Section B: Eco-friendly microwave-assisted synthesis of N-doped carbon dots for spectrofluorimetric determination of sulfaquinoxaline sodium in chicken food and plasma samples; investigation by two-level factorial design
The fluorescence of two carbon dots preparations was quenched by sulfaquinoxaline sodium and measured at λemm 376 nm and 445 nm, for the 1st and 2nd carbon dots preparations, respectively.
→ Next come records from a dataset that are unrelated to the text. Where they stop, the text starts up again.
(** ** Packets as fields *)

(** A command up to its header checksum, with raw fields. *)
Definition command_header (tla pid instr key : Z) (raw : list Z) (ila : Z) (tid : list Z)
    (ext : Z) (addr len : list Z) : list Z :=
  [tla; pid; instr; key] ++ raw ++ [ila] ++ tid ++ [ext] ++ addr ++ len.

(** A reply up to its transaction identifier. *)
Definition reply_header (ila pid instr st tla : Z) (tid : list Z) : list Z :=
  [ila; pid; instr; st; tla] ++ tid.

(** Peeling a list of known length. *)
Ltac peel l H :=
  let x := fresh "x" in
  destruct l as [|x l]; [exfalso; revert H; autorewrite with zsize; lia|];
  rewrite zsize_cons in H.

Lemma split_at {A} (l : list A) n :
  0 ≤ n ≤ zsize l → ∃ a b, l = a ++ b ∧ zsize a = n ∧ zsize b = zsize l - n.
Proof.
  intros Hn. exists (take (Z.to_nat n) l), (drop (Z.to_nat n) l).
  rewrite take_drop. split; [done|]. zs. lia.
Qed.

Lemma list_of_2 {A} (l : list A) : zsize l = 2 → ∃ a b, l = [a; b].
Proof. destruct l as [|a [|b [|]]]; zs; intros; try lia; [eauto|]. pose proof (zsize_nonneg l). lia. Qed.
Lemma list_of_3 {A} (l : list A) : zsize l = 3 → ∃ a b c, l = [a; b; c].
Proof.
  destruct l as [|a l]; zs; intros; [lia|].
  destruct (list_of_2 l) as (b & c & ->); [lia|eauto].
Qed.
Lemma list_of_4 {A} (l : list A) : zsize l = 4 → ∃ a b c d, l = [a; b; c; d].
Proof.
  destruct l as [|a l]; zs; intros; [lia|].
  destruct (list_of_3 l) as (b & c & d & ->); [lia|eauto].
Qed.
This method was used to determine sulfaquinoxaline sodium in pure form with mean recovery percentage of 100.03 ± 1.119% and 100.18 ± 0.659% for the 1st and 2nd CD preparations, respectively, and was successfully applied in multi-ingredient veterinary formulation and chicken food and plasma samples.
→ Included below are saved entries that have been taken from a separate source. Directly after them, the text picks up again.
(** The checksum of the changed data. *)
Lemma changed_data_crc q pre b b' post :
  packet_wf q → data_block q = pre ++ b :: post → byte b' → b ≠ b' → data_block q ≠ [] →
  negb (calcCRC (pre ++ b' :: post) 0 =? 0) = true.
Proof.
  intros Hwf Hd Hb' Hne Hnil. pose proof (bytes_data_block q Hwf) as Hbd.
  destruct (Z.eqb_spec (calcCRC (pre ++ b' :: post) 0) 0) as [E|]; [|done]. exfalso. revert E.
  apply (calcCRC_changed pre b); [by rewrite <-Hd|done|done|]. rewrite <-Hd.
  destruct Hwf as [_ Hwf]. unfold data_block in *.
  destruct (type q); [done|done|by apply with_crc_ok, Hwf|by apply with_crc_ok, Hwf|done].
Qed.

(** A well-formed write command or read reply in which one byte of the data or
    of the data checksum has been changed is rejected by parse with
    DataCRCError. *)
Lemma corrupted_data_rejected p q rsv pre b b' post :
  packet_wf q → byte rsv → data_block q = pre ++ b :: post → byte b' → b ≠ b' →
  zsize (wire rsv q) < 2 ^ 64 →
  ∃ p', parse (wire_path q ++ with_crc (header_block rsv q) ++ (pre ++ b' :: post)) p =
        Ret (DataCRCError, p').
Proof.
  intros Hwf Hrsv Hd Hb' Hne Hs. set (body := pre ++ b' :: post).
  pose proof (bytes_data_block q Hwf) as Hbd.
  pose proof (changed_data_crc q pre b b' post Hwf Hd Hb' Hne) as Hcrc. fold body in Hcrc.
  assert (Hz : zsize body = zsize (data_block q)) by (rewrite Hd; unfold body; by zs).
  assert (Hbody : bytes body).
  { rewrite Hd in Hbd. apply Forall_app in Hbd as [? Hbd]. apply Forall_cons in Hbd as [_ ?].
    by apply Forall_app; split; [|constructor]. }
  rewrite wire_blocks in Hs by done.
  assert (Hsz : zsize (wire_path q ++ with_crc (header_block rsv q) ++ body) < 2 ^ 64) by (zs; lia).
  destruct (header_shape rsv q Hwf) as (b0 & t & Et & Hb0 & Ht).
  assert (parse (wire_path q ++ with_crc (header_block rsv q) ++ body) p =
    parse_body (instruction q) (wire_path q) (with_crc (header_block rsv q) ++ body) p) as ->.
  { rewrite Et in Hsz |- *. apply parse_path; [by apply path_of_wf|done| |done].
    zs. pose proof (zsize_nonneg body). lia. }
  unfold parse_body. pose proof Hwf as [Hty Hfields]. rewrite <-Hty.
  pose proof (bytes_header_block rsv q Hwf Hrsv) as Hbh.
  pose proof (with_crc_ok _ Hbh) as Hch. pose proof (bytes_with_crc _ Hbh) as Hbhc.
  unfold data_block, header_block in *.
  destruct (type q); [done|by destruct pre|..|by destruct pre].
  - destruct Hfields as [Hc (Hdb & Hdl & Hlen)]. pose proof Hc as Hc'. unfold command_wf in Hc'.
    destruct_and! Hc'. pose proof (land3_bound (instruction q)).
    unfold with_crc at 1. rewrite <-app_assoc. unfold command_block at 1.
    erewrite parseWritePacket_at; [|by rewrite zsize_be_split..| | | | |reflexivity].
    + fold (command_block q). fold (with_crc (command_block q)). rewrite Hch. cbn [negb Z.eqb].
      rewrite be_combine_split_small by done. rewrite Hz, zsize_with_crc, Hdl, Z.eqb_refl.
      rewrite Hcrc by (unfold with_crc; by destruct (data q)). by eexists.
    + rewrite zsize_padded_reply by done. tauto.
    + fold (command_block q). rewrite app_assoc. by apply bytes_app.
    + by rewrite zsize_padded_reply.
    + by unfold body; destruct pre.
  - destruct Hfields as [Hc (Hdb & Hdl & Hlen)].
    unfold with_crc in Hch. unfold with_crc at 1. unfold wire_reply at 1. rewrite <-!app_assoc in *.
    rewrite parseReadReplyPacket_at; [|by rewrite zsize_be_split..|].
    + fold (wire_reply q). rewrite Hch. cbn [negb Z.eqb]. cbv zeta.
      rewrite be_combine_split_small by done. rewrite Hz, zsize_with_crc, Hdl, Z.eqb_refl.
      rewrite Hcrc by (unfold with_crc; by destruct (data q)). by eexists.
    + fold (wire_reply q). pose proof (bytes_wire_reply _ Hc). auto 10 with spw.
Qed.

(** One byte of a checksummed block. *)
Lemma corrupted_byte_rejected p q rsv pre b b' post :
  packet_wf q → byte rsv → with_crc (header_block rsv q) ++ data_block q = pre ++ b :: post →
  byte b' → b ≠ b' → length pre ≠ 2%nat → (pre = [] → 0x20 ≤ b') → zsize (wire rsv q) < 2 ^ 64 →
  ∃ p', parse (wire_path q ++ pre ++ b' :: post) p =
    Ret (if zsize pre <? zsize (header_block rsv q) + 1 then HeaderCRCError else DataCRCError, p').
Proof.
  intros Hwf Hrsv E Hb' Hne H2 H0 Hs. apply app_eq_app in E as (mid & [[Eh Ed]|[Ep Ed]]).
  - destruct mid as [|x mid].
    + rewrite app_nil_r in Eh. cbn in Ed. rewrite <-Eh, zsize_with_crc, (proj2 (Z.ltb_ge _ _)) by lia.
      by apply (corrupted_data_rejected p q rsv [] b b' post).
    + injection Ed as <- ->. rewrite (proj2 (Z.ltb_lt _ _)).
      * destruct (corrupted_header_rejected p q rsv pre b b' mid) as [p' Hp]; try done.
        exists p'. by rewrite <-Hp, <-app_assoc.
      * rewrite <-zsize_with_crc, Eh. zs. pose proof (zsize_nonneg mid). lia.
  - rewrite Ep, <-app_assoc, (proj2 (Z.ltb_ge _ _)).
    + by apply (corrupted_data_rejected p q rsv mid b b' post).
    + zs. pose proof (zsize_nonneg mid). lia.
Qed.

(** [q] behind another path. *)
Definition set_path (path : list Z) (q : Packet) : Packet :=
  match type q with Read | Write => set_targetSpaceWireAddress path q | _ => set_replyAddress path q end.

Lemma set_path_wf path q :
  packet_wf q → is_path path →
  packet_wf (set_path path q) ∧ wire_path (set_path path q) = path ∧
  (∀ rsv, header_block rsv (set_path path q) = header_block rsv q) ∧ data_block (set_path path q) = data_block q.
Proof.
  intros [Ht Hwf] Hp. unfold set_path, packet_wf, wire_path, header_block, data_block in *.
  destruct q as [? ? ? ? ? ? ? ? ? ? ? ? []]; cbn in *; try done; unfold command_wf, reply_wf in *; cbn in *;
    (split; [split; [done|]; tauto|by split_and!]).
Qed.

(** No checksum protects the path. *)
Lemma path_accepted p q rsv path :
  packet_wf q → byte rsv → is_path path →
  zsize path + zsize (with_crc (header_block rsv q)) + zsize (data_block q) < 2 ^ 64 →
  parse (path ++ with_crc (header_block rsv q) ++ data_block q) p = Ret (Success, received p (set_path path q)).
Proof.
  intros Hwf Hr Hp Hs. destruct (set_path_wf path q Hwf Hp) as (Hwf' & Ew & Eh & Ed).
  pose proof (parse_wire rsv (set_path path q) p Hwf' Hr) as E. rewrite wire_blocks, Ew, Eh, Ed in E by done.
  apply E. zs. lia.
Qed.

(** C25: A well-formed packet of any type in which one byte behind its path has been
    changed, other than the instruction and other than the first of them into a
    path address, is rejected by parse: with HeaderCRCError when the byte is in
    the header or its checksum, with DataCRCError when it is in the data or
    their checksum. No checksum protects the path: a path byte changed into
    another path address goes unnoticed, and the packet is accepted with that
    path and everything else as it was sent. A path byte changed into a byte
    that is no path address is not covered. *)
Theorem corrupted_packet_rejected p q rsv :
  packet_wf q → byte rsv → zsize (wire rsv q) < 2 ^ 64 →
  (∀ pre b b' post,
     with_crc (header_block rsv q) ++ data_block q = pre ++ b :: post →
     byte b' → b ≠ b' → length pre ≠ 2%nat → (pre = [] → 0x20 ≤ b') →
     ∃ p', parse (wire_path q ++ pre ++ b' :: post) p =
       Ret (if zsize pre <? zsize (header_block rsv q) + 1 then HeaderCRCError else DataCRCError, p')) ∧
  (∀ pre b b' post,
     wire_path q = pre ++ b :: post → path_byte b' →
     parse ((pre ++ b' :: post) ++ with_crc (header_block rsv q) ++ data_block q) p =
       Ret (Success, received p (set_path (pre ++ b' :: post) q))).
Proof.
  intros Hwf Hrsv Hs. split; intros pre b b' post E Hb'.
  - intros Hne H2 H0. by eapply corrupted_byte_rejected.
  - rewrite wire_blocks, E in Hs by done. apply path_accepted; [done..| |revert Hs; zs; lia].
    pose proof (path_of_wf q Hwf) as Hp. rewrite E in Hp. apply Forall_app in Hp as [? [_ ?]%Forall_cons].
    by apply Forall_app; split; [|constructor].
Qed.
Part IV: Simultaneous determination of amprolium hydrochloride, diaveridine hydrochloride and sulfaquinoxaline sodium in presence of coadministered anthelmentics levamisole hydrochloride and albendazole by HPLC/PDA method
A multi-class/multi-residue HPLC/PDA method was proposed for simultaneous determination of three anticoccidial drugs namely amprolium hydrochloride, diaveridine hydrochloride and sulfaquinoxaline sodium in presence of commonly co-administered anthelmintics namely levamisole hydrochloride and albendazole, with mean recovery percentages of 100.34 ± 1.536%, 99.86 ± 1.073% and 100.82 ± 1.257% for AMP, DVD and SQX, respectively. Experimental conditions such as mobile phase composition, flow rate and wavelength of detection were optimized.
Part V: Potentiometric determination of sulfaquinoxaline sodium; application to multi-ingredient formulation
This part is divided into two sections:
Section A: Potentiometric determination of sulfaquinoxaline sodium by precipitation based technique
This section described the use of the precipitation-based technique of sulfaquinoxaline sodium with silver nitrate forming a stable ion association complex. This electrode was used to determine sulfaquinoxaline sodium in bulk powder, multi-ingredient veterinary formulation as well as different food samples. The accuracy result for potentiometric determination of sulfaquinoxaline sodium was 100.30 ± 0.883%.
The performance of the electrode was assessed according to the IUPAC recommendations and showed that it had fast, stable and nernstian response.
Response time, effect of pH and temperature on the response, selectivity and stability of the electrode were studied to determine the optimum conditions for the determination of sulfaquinoxaline sodium in pure form, multi-ingredient veterinary formulation and food samples.
Section B: Molecular imprinted polymer based potentiometric determination of sulfaquinoxaline sodium
This section described the use of sulfaquinoxaline sodium-imprinted polymeric receptor as an ionophore for potentiometric transduction. The electrodes were used to determine sulfaquinoxaline sodium in bulk powder, multi-ingredient veterinary formulation as well as different food samples. The accuracy results for potentiometric determination of sulfaquinoxaline sodium were 100.87 ± 1.009% and 100.52 ± 0.873% for electrode 1 and electrode 2, respectively.
The performance of the electrodes was assessed according to the IUPAC recommendations and showed that they had fast, stable and nernstian response.
Response time, effect of pH and temperature on the response, selectivity and stability of the electrodes were studied to determine the optimum conditions for the determination of sulfaquinoxaline sodium in pure form, multi-ingredient veterinary formulation and food samples.